Whole-brain diffusional variance decomposition (DIVIDE): Demonstration of technical feasibility at clinical MRI systems

Abstract

Purpose: To assess the technical feasibility of whole-brain diffusional variance decomposition (DIVIDE) based on q-space trajectory encoding (QTE) at clinical MRI systems with varying performance. DIVIDE is used to separate diffusional heterogeneity into components that arise due to isotropic and anisotropic tissue structures. Methods: We designed imaging protocols for DIVIDE using numerically optimized gradient waveforms for diffusion encoding.

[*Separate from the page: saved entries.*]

Lemma roundScaled_mono N1 D1 N2 D2 :
  0 <= N1 -> 0 < D1 -> 0 < D2 -> N1 * D2 <= N2 * D1 ->
  roundScaled prec emax K N1 D1 <= roundScaled prec emax K N2 D2.
Proof.
  intros HN H1 H2 H. pose proof (div_cross _ _ _ _ H1 H2 H) as HF.
  assert (HF1 : 0 <= N1 / D1) by (apply Z.div_pos; lia).
  pose proof (Zdigits2_mono _ _ (conj HF1 HF)) as Hg.
  unfold roundScaled, scaledExponent.
  set (g1 := Zdigits2 (N1 / D1)) in *. set (g2 := Zdigits2 (N2 / D2)) in *.
  assert (HE1 : 0 <= Z.max (g1 - prec) (emin prec emax + K)) by lia.
  assert (HE2 : 0 <= Z.max (g2 - prec) (emin prec emax + K)) by lia.
  assert (HE : Z.max (g1 - prec) (emin prec emax + K) <= Z.max (g2 - prec) (emin prec emax + K)) by lia.
  assert (HE2' : Z.max (g1 - prec) (emin prec emax + K) <> Z.max (g2 - prec) (emin prec emax + K) ->
                 Z.max (g2 - prec) (emin prec emax + K) = g2 - prec /\ g1 < g2) by lia.
  set (E1 := Z.max (g1 - prec) (emin prec emax + K)) in *.
  set (E2 := Z.max (g2 - prec) (emin prec emax + K)) in *.
  assert (P1 : 0 < 2 ^ E1) by (apply Z.pow_pos_nonneg; lia).
  assert (P2 : 0 < 2 ^ E2) by (apply Z.pow_pos_nonneg; lia).
  destruct (Z.eq_dec E1 E2) as [EE|NE].
  - rewrite <- EE. apply Z.mul_le_mono_nonneg_r; [lia|].
    apply roundQuotient_mono; nia.
  - destruct (HE2' NE) as [HE2'' Hg12]. clear HE2'.
    assert (Hg1 : 0 <= g1) by apply Zdigits2_nonneg.
    assert (HF2 : 0 < N2 / D2).
    { destruct (Z.eq_dec (N2 / D2) 0) as [Z0|]; [|lia]. unfold g2 in Hg12. rewrite Z0 in Hg12. simpl in Hg12. lia. }
    transitivity (2 ^ (g2 - 1)).
    + (* upper bound of the lower value *)
      pose proof (roundQuotient_range N1 (D1 * 2 ^ E1)) as [_ Hu].
      rewrite <- Z.div_div in Hu by lia.
      assert (Hlt : N1 / D1 < 2 ^ g1).
      { destruct (Z.eq_dec (N1 / D1) 0) as [Z0|].
        - rewrite Z0. apply Z.pow_pos_nonneg; lia.
        - apply Zdigits2_bound. lia. }
      assert (Hb : (N1 / D1 / 2 ^ E1 + 1) * 2 ^ E1 <= 2 ^ (g2 - 1)).
      { destruct (Z_le_gt_dec g1 E1) as [Hle|Hgt].
        - assert (2 ^ g1 <= 2 ^ E1) by (apply Z.pow_le_mono_r; lia).
          rewrite Z.div_small by lia.
          rewrite Z.mul_1_l. apply Z.pow_le_mono_r; lia.
        - assert (Hs : 2 ^ g1 = 2 ^ (g1 - E1) * 2 ^ E1).
          { rewrite <- Z.pow_add_r by lia. f_equal. lia. }
          assert (N1 / D1 / 2 ^ E1 < 2 ^ (g1 - E1)).
          { apply Z.div_lt_upper_bound; [lia|]. lia. }
          assert (2 ^ g1 <= 2 ^ (g2 - 1)) by (apply Z.pow_le_mono_r; lia).
          nia. }
      nia.
    + pose proof (roundQuotient_range N2 (D2 * 2 ^ E2)) as [Hl _].
      rewrite <- Z.div_div in Hl by lia.
      destruct (Zdigits2_bound _ HF2) as [Hlo _]. fold g2 in Hlo.
      assert (Hs : 2 ^ (g2 - 1) = 2 ^ (g2 - 1 - E2) * 2 ^ E2).
      { rewrite <- Z.pow_add_r by lia. f_equal. lia. }
      assert (2 ^ (g2 - 1 - E2) <= N2 / D2 / 2 ^ E2).
      { apply Z.div_le_lower_bound; [lia|]. lia. }
      nia.
Qed.

End RoundingOrder.

(** what the shifts of [binary_round_aux] compute *)

Lemma shr_m_of_loc m l : shr_m (shr_record_of_loc m l) = m.
Proof. destruct l as [|[]]; reflexivity. Qed.

Lemma loc_of_shr_record_of_loc m l : loc_of_shr_record (shr_record_of_loc m l) = l.
Proof. destruct l as [|[]]; reflexivity. Qed.

Lemma locationOf_scale r D c : 0 < c -> locationOf (r * c) (D * c) = locationOf r D.
Proof.
  intros Hc. unfold locationOf.
  destruct (Z.eqb_spec r 0) as [->|Hr].
  - reflexivity.
  - destruct (Z.eqb_spec (r * c) 0) as [H0|_]; [nia|].
    f_equal. rewrite Z.mul_assoc.
    destruct (Z.compare_spec (2 * r) D) as [C|C|C].
    + apply Z.compare_eq_iff. nia.
    + apply Z.compare_lt_iff. nia.
    + apply Z.compare_gt_iff. nia.
Qed.

Lemma roundQuotient_scale N D c : 0 < D -> 0 < c -> roundQuotient (N * c) (D * c) = roundQuotient N D.
Proof.
  intros HD Hc. unfold roundQuotient.
  rewrite Z.div_mul_cancel_r by lia. rewrite Z.mul_mod_distr_r by lia.
  now rewrite locationOf_scale.
Qed.

Lemma shr_1_step N D :
  0 <= N -> 0 < D ->
  shr_1 (shr_record_of_loc (N / D) (locationOf (N mod D) D))
  = shr_record_of_loc (N / (D * 2)) (locationOf (N mod (D * 2)) (D * 2)).
Proof.
  intros HN HD.
  rewrite <- Z.div_div by lia. rewrite Z.rem_mul_r by lia.
  pose proof (Z.mod_pos_bound N D HD) as Hr.
  assert (Hq : 0 <= N / D) by (apply Z.div_pos; lia).
  set (q := N / D) in *. set (r := N mod D) in *.
  assert (Hcases : (q / 2 = 0 /\ q mod 2 = 0 /\ q = 0) \/
                   (exists p, q = Z.pos p~0 /\ q / 2 = Z.pos p /\ q mod 2 = 0) \/
                   (exists p, q = Z.pos p~1 /\ q / 2 = Z.pos p /\ q mod 2 = 1) \/
                   (q = 1 /\ q / 2 = 0 /\ q mod 2 = 1)).
  { destruct q as [|[p|p|]|p]; try lia.
    - left. auto.
    - right. right. left. exists p. split; [reflexivity|].
      split; [symmetry; apply Z.div_unique with 1; lia|symmetry; apply Z.mod_unique with (Z.pos p); lia].
    - right. left. exists p. split; [reflexivity|].
      split; [symmetry; apply Z.div_unique with 0; lia|symmetry; apply Z.mod_unique with (Z.pos p); lia].
    - right. right. right. auto. }
  unfold locationOf.
  destruct Hcases as [(-> & -> & ->)|[(p & -> & -> & ->)|[(p & -> & -> & ->)|(-> & -> & ->)]]];
    rewrite ?Z.mul_0_r, ?Z.mul_1_r, ?Z.add_0_r;
    destruct (Z.eqb_spec r 0) as [R0|R0].
  - reflexivity.
  - replace (2 * r ?= D * 2) with Lt by (symmetry; apply Z.compare_lt_iff; lia).
    destruct (2 * r ?= D); reflexivity.
  - reflexivity.
  - replace (2 * r ?= D * 2) with Lt by (symmetry; apply Z.compare_lt_iff; lia).
    destruct (2 * r ?= D); reflexivity.
  - rewrite R0. simpl (0 + D). destruct (Z.eqb_spec D 0) as [|_]; [lia|].
    replace (2 * D ?= D * 2) with Eq by (symmetry; apply Z.compare_eq_iff; lia).
    reflexivity.
  - destruct (Z.eqb_spec (r + D) 0) as [|_]; [lia|].
    replace (2 * (r + D) ?= D * 2) with Gt by (symmetry; apply Z.compare_gt_iff; lia).
    destruct (2 * r ?= D); reflexivity.
  - rewrite R0. simpl (0 + D). destruct (Z.eqb_spec D 0) as [|_]; [lia|].
    replace (2 * D ?= D * 2) with Eq by (symmetry; apply Z.compare_eq_iff; lia).
    reflexivity.
  - destruct (Z.eqb_spec (r + D) 0) as [|_]; [lia|].
    replace (2 * (r + D) ?= D * 2) with Gt by (symmetry; apply Z.compare_gt_iff; lia).
    destruct (2 * r ?= D); reflexivity.
Qed.

Lemma shr_iter N D n :
  0 <= N -> 0 < D ->
  Nat.iter n shr_1 (shr_record_of_loc (N / D) (locationOf (N mod D) D))
  = shr_record_of_loc (N / (D * 2 ^ Z.of_nat n))
      (locationOf (N mod (D * 2 ^ Z.of_nat n)) (D * 2 ^ Z.of_nat n)).
Proof.
  intros HN HD. induction n as [|n IH].
  - simpl. now rewrite Z.mul_1_r.
  - rewrite Nat.iter_succ, IH.
    assert (0 < 2 ^ Z.of_nat n) by (apply Z.pow_pos_nonneg; lia).
    rewrite shr_1_step by nia.
    rewrite Nat2Z.inj_succ, Z.pow_succ_r by lia.
    replace (D * 2 ^ Z.of_nat n * 2) with (D * (2 * 2 ^ Z.of_nat n)) by lia.
    reflexivity.
Qed.

Lemma shr_spec N D e n :
  0 <= N -> 0 < D -> 0 <= n ->
  shr (shr_record_of_loc (N / D) (locationOf (N mod D) D)) e n
  = (shr_record_of_loc (N / (D * 2 ^ n)) (locationOf (N mod (D * 2 ^ n)) (D * 2 ^ n)), e + n).
Proof.
  intros HN HD Hn. unfold shr. destruct n as [|p|p]; try lia.
  - now rewrite Z.mul_1_r, Z.add_0_r.
  - rewrite iter_pos_nat, shr_iter by assumption. now rewrite positive_nat_Z.
Qed.

Lemma Zdigits2_div_pow q n :
  0 <= n -> 0 < q / 2 ^ n -> Zdigits2 (q / 2 ^ n) = Zdigits2 q - n.
Proof.
  intros Hn Hq.
  assert (P : 0 < 2 ^ n) by (apply Z.pow_pos_nonneg; lia).
  assert (Hq0 : 0 < q).
  { destruct (Z_le_gt_dec q 0); [|lia]. assert (q / 2 ^ n <= 0) by (apply Z.div_le_upper_bound; nia). lia. }
  destruct (Zdigits2_bound q Hq0) as [Hl Hu].
  assert (Hge : 2 ^ n <= q).
  { destruct (Z_le_gt_dec (2 ^ n) q); [assumption|]. rewrite Z.div_small in Hq by lia. lia. }
  assert (Hd : n < Zdigits2 q).
  { destruct (Z_le_gt_dec (Zdigits2 q) n); [|lia].
    assert (2 ^ Zdigits2 q <= 2 ^ n) by (apply Z.pow_le_mono_r; lia). lia. }
  apply Zdigits2_unique; [|assumption]. split.
  - apply Z.div_le_lower_bound; [assumption|].
    rewrite <- Z.pow_add_r by lia. replace (n + (Zdigits2 q - n - 1)) with (Zdigits2 q - 1) by lia. assumption.
  - apply Z.div_lt_upper_bound; [assumption|].
    rewrite <- Z.pow_add_r by lia. replace (n + (Zdigits2 q - n)) with (Zdigits2 q) by lia. assumption.
Qed.

Lemma Zdigits2_scaled A B s :
  0 < B -> 0 <= s -> 0 < A / B -> Zdigits2 (A * 2 ^ s / B) = Zdigits2 (A / B) + s.
Proof.
  intros HB Hs Hq.
  assert (P : 0 < 2 ^ s) by (apply Z.pow_pos_nonneg; lia).
  destruct (Zdigits2_bound _ Hq) as [Hl Hu].
  pose proof (Zdigits2_pos _ Hq) as Hd.
  set (d := Zdigits2 (A / B)) in *.
  assert (HlA : 2 ^ (d - 1) * B <= A).
  { pose proof (Z.mul_div_le A B HB). nia. }
  assert (HuA : A < 2 ^ d * B).
  { destruct (Z_lt_le_dec A (2 ^ d * B)) as [|Hge]; [assumption|].
    assert (2 ^ d <= A / B) by (apply Z.div_le_lower_bound; lia). lia. }
  assert (Hpos : 0 < A * 2 ^ s / B).
  { assert (2 ^ (d - 1) * 2 ^ s <= A * 2 ^ s / B) by (apply Z.div_le_lower_bound; nia).
    assert (0 < 2 ^ (d - 1)) by (apply Z.pow_pos_nonneg; lia). nia. }
  apply Zdigits2_unique; [|assumption]. split.
  - replace (d + s - 1) with ((d - 1) + s) by lia. rewrite Z.pow_add_r by lia.
    apply Z.div_le_lower_bound; nia.
  - rewrite Z.pow_add_r by lia. apply Z.div_lt_upper_bound; nia.
Qed.
(** * Querido Diario: the gazette item pipelines

    A shallow embedding of [data_collection/gazette/pipelines.py]: the date
    gate, the normalizer of default values, the files pipeline with its
    file-system store, and the SQL sink, followed by the properties the
    specification states about them and by further properties of the same
    code. The mapper of [gazette/mapeadores/mapeadoragape.py] comes last.

    Python objects are modelled structurally: a [str] is a [string], [bytes]
    a list of bytes, a dict-like item a finite map from field names to
    values, an exception a constructor of [exn], a call that may raise a
    function into [result]. *)

From Stdlib Require Import ZArith Lia Ascii String Strings.Byte List Bool.
From stdpp Require Import base option list gmap strings.

(** ** Exceptions and results *)

Inductive exn : Type :=
| KeyError (key : string)
| AttributeError (attr : string)
| TypeError
| ValueError
| DropItem (msg : string)
| FileException (msg : string)
| OSError (msg : string).

Inductive result (A : Type) : Type :=
| Ok (a : A)
| Raise (e : exn).

Arguments Ok {A} a.
Arguments Raise {A} e.

#[global] Instance result_ret : MRet result := fun _ a => Ok a.

#[global] Instance result_bind : MBind result := fun _ _ k r =>
  match r with
  | Ok a => k a
  | Raise e => Raise e
  end.

(** ** Text helpers *)

Open Scope N_scope.

Definition is_digit (c : ascii) : bool :=
  (48 <=? N_of_ascii c) && (N_of_ascii c <=? 57).

Definition digit_char (n : N) : ascii := ascii_of_N (48 + n).

Definition digit_val (c : ascii) : N := N_of_ascii c - 48.

(** [n] written in decimal on at least [w] digits, zero padded: the
    conversion [%0wd]. *)
Fixpoint dec_digits (fuel : nat) (n : N) : list ascii :=
  match fuel with
  | O => []
  | S fuel' =>
      if n <? 10 then [digit_char n]
      else dec_digits fuel' (n / 10) ++ [digit_char (n mod 10)]
  end.

Fixpoint fmt_d (w : nat) (n : N) : list ascii :=
  match w with
  | O => if n =? 0 then [] else dec_digits (N.size_nat n) n
  | S w' => fmt_d w' (n / 10) ++ [digit_char (n mod 10)]
  end.

(** [int(s)] on a run of decimal digits. *)
Definition int_of_digits (l : list ascii) : N :=
  fold_left (fun acc c => 10 * acc + digit_val c) l 0.

Definition str (l : list ascii) : string := string_of_list_ascii l.
Definition chars (s : string) : list ascii := list_ascii_of_string s.

(** ** Dates and instants ([datetime.date], [datetime.datetime]) *)

Record date : Type := mkDate { year : N; month : N; day : N }.

Record datetime : Type := mkDateTime {
  dt_date : date;
  hour : N;
  minute : N;
  second : N;
  microsecond : N
}.

Definition is_leap (y : N) : bool :=
  (y mod 4 =? 0) && (negb (y mod 100 =? 0) || (y mod 400 =? 0)).

Definition days_in_month (y m : N) : N :=
  match m with
  | 2 => if is_leap y then 29 else 28
  | 4 | 6 | 9 | 11 => 30
  | _ => 31
  end.

(** The range checks of the [date] and [datetime] constructors. *)
Definition valid_date (d : date) : bool :=
  (1 <=? year d) && (year d <=? 9999) &&
  (1 <=? month d) && (month d <=? 12) &&
  (1 <=? day d) && (day d <=? days_in_month (year d) (month d)).

Definition valid_datetime (t : datetime) : bool :=
  valid_date (dt_date t) &&
  (hour t <? 24) && (minute t <? 60) && (second t <? 60) &&
  (microsecond t <? 1000000).

(** [date.isoformat()], which is also [str(date)]. *)
Definition date_isoformat (d : date) : list ascii :=
  fmt_d 4 (year d) ++ chars "-" ++ fmt_d 2 (month d) ++ chars "-" ++
  fmt_d 2 (day d).

(** [datetime.isoformat(sep)] for a naive instant: the fraction is written
    only when the microsecond is not zero. *)
Definition time_isoformat (t : datetime) : list ascii :=
  fmt_d 2 (hour t) ++ chars ":" ++ fmt_d 2 (minute t) ++ chars ":" ++
  fmt_d 2 (second t) ++
  (if microsecond t =? 0 then []
   else chars "." ++ fmt_d 6 (microsecond t)).

Definition datetime_isoformat (sep : ascii) (t : datetime) : list ascii :=
  date_isoformat (dt_date t) ++ [sep] ++ time_isoformat t.

(** The order of [date] objects. *)
Definition date_ltb (a b : date) : bool :=
  (year a <? year b) ||
  ((year a =? year b) &&
   ((month a <? month b) ||
    ((month a =? month b) && (day a <? day b)))).

(** ** [datetime.strptime]

    The format is compiled to a regular expression, one group per
    directive, matched against the start of the text with backtracking and
    without regard to case; text left over after the match is an error,
    and so is a field combination the [datetime] constructor refuses.
    The model covers the directives the pipelines use. *)

Inductive cls : Type :=
| CDigit
| CRange (lo hi : ascii)
| CChar (c : ascii).

Inductive directive : Type := DY | Dm | Dd | DH | DM | DS | Df.

Inductive token : Type :=
| TLit (c : ascii)
| TDir (d : directive).

Definition lower (c : ascii) : ascii :=
  let n := N_of_ascii c in
  if (65 <=? n) && (n <=? 90) then ascii_of_N (n + 32) else c.

Definition ci_eqb (a b : ascii) : bool := Ascii.eqb (lower a) (lower b).

Definition cls_match (k : cls) (c : ascii) : bool :=
  match k with
  | CDigit => is_digit c
  | CRange lo hi => (N_of_ascii lo <=? N_of_ascii c) && (N_of_ascii c <=? N_of_ascii hi)
  | CChar x => ci_eqb x c
  end.

(** The alternatives of each directive, in the order the expression tries
    them. *)
Definition directive_alts (d : directive) : list (list cls) :=
  let r := CRange in
  match d with
  | DY => [[CDigit; CDigit; CDigit; CDigit]]
  | Dm => [[CChar "1"; r "0" "2"]; [CChar "0"; r "1" "9"]; [r "1" "9"]]
  | Dd => [[CChar "3"; r "0" "1"]; [r "1" "2"; CDigit]; [CChar "0"; r "1" "9"];
           [r "1" "9"]; [CChar " "; r "1" "9"]]
  | DH => [[CChar "2"; r "0" "3"]; [r "0" "1"; CDigit]; [CDigit]]
  | DM => [[r "0" "5"; CDigit]; [CDigit]]
  | DS => [[CChar "6"; r "0" "1"]; [r "0" "5"; CDigit]; [CDigit]]
  | Df => [repeat CDigit 6; repeat CDigit 5; repeat CDigit 4;
           repeat CDigit 3; repeat CDigit 2; repeat CDigit 1]
  end%char.

Definition directive_of_char (c : ascii) : option directive :=
  match c with
  | "Y" => Some DY | "m" => Some Dm | "d" => Some Dd | "H" => Some DH
  | "M" => Some DM | "S" => Some DS | "f" => Some Df
  | _ => None
  end%char.

Fixpoint compile_format (f : list ascii) : option (list token) :=
  match f with
  | [] => Some []
  | "%"%char :: "%"%char :: f' => cons (TLit "%") <$> compile_format f'
  | "%"%char :: c :: f' =>
      match directive_of_char c with
      | Some d => cons (TDir d) <$> compile_format f'
      | None => None
      end
  | c :: f' => cons (TLit c) <$> compile_format f'
  end.

(** One alternative against the start of the text: the matched prefix and
    the rest. *)
Fixpoint match_seq (a : list cls) (s : list ascii) : option (list ascii * list ascii) :=
  match a, s with
  | [], _ => Some ([], s)
  | k :: a', c :: s' =>
      if cls_match k c then
        match match_seq a' s' with
        | Some (m, rest) => Some (c :: m, rest)
        | None => None
        end
      else None
  | _ :: _, [] => None
  end.

(** The first alternative that matches and lets the rest of the expression
    match. *)
Fixpoint try_alts {R : Type} (alts : list (list cls)) (s : list ascii)
    (k : list ascii -> list ascii -> option R) : option R :=
  match alts with
  | [] => None
  | a :: alts' =>
      match match_seq a s with
      | Some (m, rest) =>
          match k m rest with
          | Some r => Some r
          | None => try_alts alts' s k
          end
      | None => try_alts alts' s k
      end
  end.

Definition groups : Type := list (directive * list ascii).

Fixpoint match_tokens (p : list token) (s : list ascii) : option (groups * list ascii) :=
  match p with
  | [] => Some ([], s)
  | TLit c :: p' =>
      match s with
      | c' :: s' => if ci_eqb c c' then match_tokens p' s' else None
      | [] => None
      end
  | TDir d :: p' =>
      try_alts (directive_alts d) s (fun m rest =>
        match match_tokens p' rest with
        | Some (g, rest') => Some ((d, m) :: g, rest')
        | None => None
        end)
  end.

Definition directive_eqb (a b : directive) : bool :=
  match a, b with
  | DY, DY | Dm, Dm | Dd, Dd | DH, DH | DM, DM | DS, DS | Df, Df => true
  | _, _ => false
  end.

Fixpoint group (d : directive) (g : groups) : option (list ascii) :=
  match g with
  | [] => None
  | (d', m) :: g' => if directive_eqb d d' then Some m else group d g'
  end.

Definition int_group (d : directive) (default : N) (g : groups) : N :=
  match group d g with
  | Some m => int_of_digits m
  | None => default
  end.

(** The fraction is padded with zeros on the right to six digits. *)
Definition fraction_group (g : groups) : N :=
  match group Df g with
  | Some m => int_of_digits (m ++ repeat "0"%char (6 - length m))
  | None => 0
  end.

Definition datetime_of_groups (g : groups) : datetime :=
  mkDateTime
    (mkDate (int_group DY 1900 g) (int_group Dm 1 g) (int_group Dd 1 g))
    (int_group DH 0 g) (int_group DM 0 g) (int_group DS 0 g)
    (fraction_group g).

Definition strptime (text format : string) : result datetime :=
  match compile_format (chars format) with
  | None => Raise ValueError
  | Some p =>
      match match_tokens p (chars text) with
      | Some (g, []) =>
          let t := datetime_of_groups g in
          if valid_datetime t then Ok t else Raise ValueError
      | _ => Raise ValueError
      end
  end.

Close Scope N_scope.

Imaging was performed at systems with magnetic field strengths between 1.5 and 7 T, and gradient amplitudes between 33 and 80 mT/m. Technical feasibility was assessed from signal characteristics and quality of parameter maps in a single volunteer scanned at all systems. Results: The technical feasibility of QTE and DIVIDE was demonstrated at all systems. The system with the highest performance allowed whole-brain DIVIDE at 2 mm isotropic voxels. The system with the lowest performance required a spatial resolution of 2.5x2.5x4 mm3 to yield a sufficient signal-to-noise ratio. Conclusions: Whole-brain DIVIDE based on QTE is feasible at the investigated MRI systems. This demonstration indicates that tissue features beyond those accessible by conventional diffusion encoding may be explored on a wide range of MRI systems.